(* ===== verification/RushRun.v ===== *)
(** * Runs of the rush store

    [store_step] is any call of a method of [AttemptStore] for one show, under any
    fault and clock, or time passing on the Redis server.  Every run of the
    store is a run of the abstract ledger ([run_refines]); the guarantees on the
    keys in Redis follow from the invariants of RushSpec. *)
From Stdlib Require Import ZArith Lia Ascii String.
From stdpp Require Import base gmap sets list strings relations.
From S2P Require Import Prelude GoBase Effects Redis RushRecord RushStore RushSpec RushRefine.
Open Scope string_scope.
Open Scope list_scope.
Open Scope Z_scope.

(** A method is a clock reading, one script and a decoding. *)
Lemma now_or_state {R} t e (r : R) :
  exists x e', now_or t (e, r) = (Ok x, (e', r)).
Proof.
  unfold now_or. destruct (is_zero_time t); [|by exists t, e].
  unfold now. destruct (ticks e); eauto.
Qed.

Lemma script_method_state {R A} (m : M R rval) (f : rval -> result err A) e (r : R) :
  let r' := ((reply ← call m; lift (f reply)) (e, r)).2.2 in r' = r \/ r' = (m r).2.
Proof.
  cbn zeta. pose proof (call_state m e r) as Hc. rewrite bind_unfold.
  destruct (call m (e, r)) as [[a|x] [e' r']]; cbn in *; done.
Qed.

Section run.
Context {R : Type} `{RedisHashLaws R}.
Variables (s : AttemptStore) (st : Z).
Hypothesis inFlight_pos : 0 < inFlightTTLSeconds s <= 2 ^ 53.

Notation K := (ledgerKey (prefix s) st).
Notation A := (attemptRecordKey (prefix s) st).
Notation Rep := (Rep (prefix s) st).

(** The caller passes a record whose claim is the stored one: it was read from
    the store, or is the one the order was admitted with. *)
Definition record_current (r : R) (record : AttemptRecord) : Prop :=
  ar_ShowTimeID record = st /\
  let k := A (ar_OrderNumber record) in
  exists_key r k = true ->
    hget r k "user_id" = Some (format_int (ar_UserID record)) /\
    hget r k "viewer_ids" = Some (formatInt64CSV (normalizedInt64s (ar_ViewerIDs record))) /\
    hget r k "ticket_category_id" = Some (format_int (ar_TicketCategoryID record)) /\
    hget r k "ticket_count" = Some (format_int (ar_TicketCount record)).

(** The lifetime the store computes for a pending record fits a Lua double. *)
Definition lifetime_small (req : AdmitAttemptRequest) : Prop :=
  forall now saleEnd, computeAttemptRecordTTLSeconds now saleEnd (inFlightTTLSeconds s) <= 2 ^ 53.

Definition request_for_show (req : AdmitAttemptRequest) : Prop :=
  (if aq_ShowTimeID req <=? 0 then aq_ProgramID req else aq_ShowTimeID req) = st /\
  Z.of_nat (length (aq_ViewerIDs req)) <= 2 ^ 53.

(** [calm]: the server's clock does not reach the deadline of a marker hash. *)
Definition elapse_ok (calm : bool) (r : R) (d : Z) : Prop :=
  0 <= d /\
  (calm = true -> forall l, l <> Quota -> ~ (0 <= ttl r (K l) <= d)).
(* ===== verification/RushDemo.v ===== *)
(** * A concrete sale on the in-memory Redis

    A show with two tickets of one category; the witnesses of RushRun's
    properties, and the runs that show where the guarantees end. *)
From Stdlib Require Import ZArith Lia Ascii String.
From stdpp Require Import base gmap sets list strings relations.
From S2P Require Import Prelude GoBase Effects Redis RushRecord RushStore RushSpec RushRefine RushRun.
Import MemRedis.
Open Scope string_scope.
Open Scope list_scope.
Open Scope Z_scope.

Definition demo_store : AttemptStore := mkAttemptStore "p" 30 1800.
Definition demo_show : Z := 5.
Definition demo_quota : gmap Z Z := {[7 := 2]}.
Definition demo_env : env := mkEnv [] [] (time_of_unix 1770000000) [].

Definition demo_r0 : mem :=
  hset mem_empty (quotaAvailableKey "p" demo_show) (format_int 7) (format_int 2).

(** User [u] asks for one ticket for viewer [v] under the order number [o]. *)
Definition demo_req (o u v : Z) : AdmitAttemptRequest :=
  mkAdmitAttemptRequest o u 5 5 7 [v] 1 (time_of_unix 1770003600) (time_of_unix 1770010000)
    (time_of_unix 1770000000).

Definition demo_admit (o u v : Z) (r : mem) : mem :=
  (Admit (Some demo_store) (demo_req o u v) (demo_env, r)).2.2.
Definition demo_r1 : mem := demo_admit 100 1 11 demo_r0.
Definition demo_r2 : mem := demo_admit 101 2 12 demo_r1.
Definition demo_r3 : mem :=
  (PrepareAttemptForConsume (Some demo_store) 5 100 (time_of_unix 1770000001) (demo_env, demo_r1)).2.2.

Lemma sale_opened_one {R} `{RedisHashLaws R} (s : AttemptStore) st c n (r : R) :
  (forall k, hgetall r k = ∅) ->
  sale_opened s st {[c := n]} (hset r (quotaAvailableKey (prefix s) st) (format_int c) (format_int n)).
Proof.
  intros He.
  assert (HR : Rep (prefix s) st r (body (open_sale ∅))).
  { split; cbn; [intros o; rewrite lookup_empty; apply He|].
    intros l z. rewrite He, lookup_empty. by destruct l; cbn; rewrite lookup_empty. }
  apply (rep_hset _ _ _ _ Quota c n) in HR. exact HR.
Qed.

Lemma demo_opened : sale_opened demo_store demo_show demo_quota demo_r0.
Proof. apply (sale_opened_one demo_store demo_show 7 2 mem_empty). intros k. reflexivity. Qed.

Lemma demo_small : quotas_small demo_quota.
Proof. intros c n Hn. unfold demo_quota in Hn. apply lookup_singleton_Some in Hn as [_ <-]. lia. Qed.

Lemma demo_step calm o u v r : store_step demo_store demo_show calm r (demo_admit o u v r).
Proof. apply (ss_admit demo_store demo_show calm r demo_env (demo_req o u v)). split; [done|cbn; lia]. Qed.

Lemma demo_run1 calm : rtc (store_step demo_store demo_show calm) demo_r0 demo_r1.
Proof. apply rtc_once, demo_step. Qed.

Lemma demo_run2 calm : rtc (store_step demo_store demo_show calm) demo_r0 demo_r2.
Proof. eapply rtc_r; [apply demo_run1|apply demo_step]. Qed.

Lemma demo_prepare : store_step demo_store demo_show false demo_r1 demo_r3.
Proof. apply (ss_prepare demo_store demo_show false demo_r1 demo_env 100 (time_of_unix 1770000001)). Qed.

Lemma demo_ttl : 0 < inFlightTTLSeconds demo_store <= 2 ^ 53.
Proof. cbn. lia. Qed.

Ltac compute_record := split; [vm_compute; reflexivity|split; [vm_compute; discriminate|split; vm_compute; reflexivity]].

Lemma rush_store_refines_witness :
  exists l, rtc (step_of true) (open_sale demo_quota) l /\ Rep "p" demo_show demo_r2 (body l).
Proof.
  exact (rush_store_refines demo_store demo_show demo_quota true demo_r0 demo_r2 demo_ttl demo_small
    demo_opened (demo_run2 true)).
Defined.

Lemma rush_no_oversell_witness : 0 <= 0 /\ sumZ snd [(100, 1); (101, 1)] + 0 <= qty demo_quota 7.
Proof.
  apply (rush_no_oversell demo_store demo_show demo_quota demo_r0 demo_r2 7 [(100, 1); (101, 1)] 0
    demo_ttl demo_small demo_opened (demo_run2 false)).
  - apply (bool_decide_unpack _). reflexivity.
  - apply Forall_cons; split; [compute_record|]. apply Forall_cons; split; [compute_record|]. apply Forall_nil.
    exact I.
  - vm_compute. reflexivity.
Defined.

Lemma rush_exclusive_witness : 1 <> 2 /\ forall v, v ∈ [11] -> v ∉ [12].
Proof.
  apply (rush_exclusive demo_store demo_show demo_quota demo_r0 demo_r2 100 101 7 7 1 1 1 2 [11] [12]
    demo_ttl demo_small demo_opened (demo_run2 true));
    try (vm_compute; reflexivity); try apply NoDup_singleton; try lia; compute_record.
Defined.

Lemma rush_state_machine_witness :
  exists stx sty, "PENDING" = astate_text stx /\ "PROCESSING" = astate_text sty /\ edge stx sty /\
    forall f, f ∈ ["user_id"; "viewer_ids"; "ticket_category_id"; "ticket_count"] ->
      hget demo_r3 (attemptRecordKey "p" demo_show 100) f = hget demo_r1 (attemptRecordKey "p" demo_show 100) f.
Proof.
  apply (rush_state_machine demo_store demo_show demo_quota demo_r0 demo_r1 demo_r3 100 "PENDING" "PROCESSING"
    demo_ttl demo_small demo_opened (demo_run1 false) demo_prepare); vm_compute; reflexivity.
Defined.

(** Where exclusivity ends.  The in-flight hashes live 30 seconds, the record of
    a pending attempt until two hours after the sale.  On the in-memory Redis,
    31 seconds after an admission that the consumer has not picked up, the same
    user is admitted again under another order number, and both attempts are
    live. *)
Theorem inflight_expiry_readmits :
  exists r, rtc (store_step demo_store demo_show false) demo_r0 r /\
    live_record demo_store demo_show r 7 (100, 1) /\ live_record demo_store demo_show r 7 (101, 1) /\
    hget r (attemptRecordKey "p" demo_show 100) "user_id" = Some "1" /\
    hget r (attemptRecordKey "p" demo_show 101) "user_id" = Some "1".
Proof.
  exists (demo_admit 101 1 11 (elapse demo_r1 31)). split_and!.
  - eapply rtc_r; [eapply rtc_r; [apply demo_run1|]|apply demo_step].
    apply ss_elapse. split; [lia|done].
  - compute_record.
  - compute_record.
  - vm_compute. reflexivity.
  - vm_compute. reflexivity.
Qed.

(** Where the quota leaks.  A consumer that prepared an attempt and never
    finalizes it (its lease lapses after 30 seconds) leaves no record, and the
    tickets of the attempt are neither on offer nor held by anybody. *)
Theorem lapsed_lease_leaks_quota :
  exists r, rtc (store_step demo_store demo_show false) demo_r0 r /\
    exists_key r (attemptRecordKey "p" demo_show 100) = false /\
    hget demo_r0 (quotaAvailableKey "p" demo_show) "7" = Some "2" /\
    hget r (quotaAvailableKey "p" demo_show) "7" = Some "1" /\
    hgetall r (userInflightKey "p" demo_show) = ∅ /\ hgetall r (userActiveKey "p" demo_show) = ∅.
Proof.
  exists (elapse demo_r3 31). split.
  - eapply rtc_r; [eapply rtc_r; [apply demo_run1|apply demo_prepare]|]. apply ss_elapse. split; [lia|done].
  - split_and!; vm_compute; reflexivity.
Qed.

******************************

What you are asked to do »
Scan the data for lines containing "false" and copy all of them.

Answer box »
Lemma demo_prepare : store_step demo_store demo_show false demo_r1 demo_r3.
Proof. apply (ss_prepare demo_store demo_show false demo_r1 demo_env 100 (time_of_unix 1770000001)). Qed.
    demo_ttl demo_small demo_opened (demo_run2 false)).
    demo_ttl demo_small demo_opened (demo_run1 false) demo_prepare); vm_compute; reflexivity.
  exists r, rtc (store_step demo_store demo_show false) demo_r0 r /\
  exists r, rtc (store_step demo_store demo_show false) demo_r0 r /\
    exists_key r (attemptRecordKey "p" demo_show 100) = false /\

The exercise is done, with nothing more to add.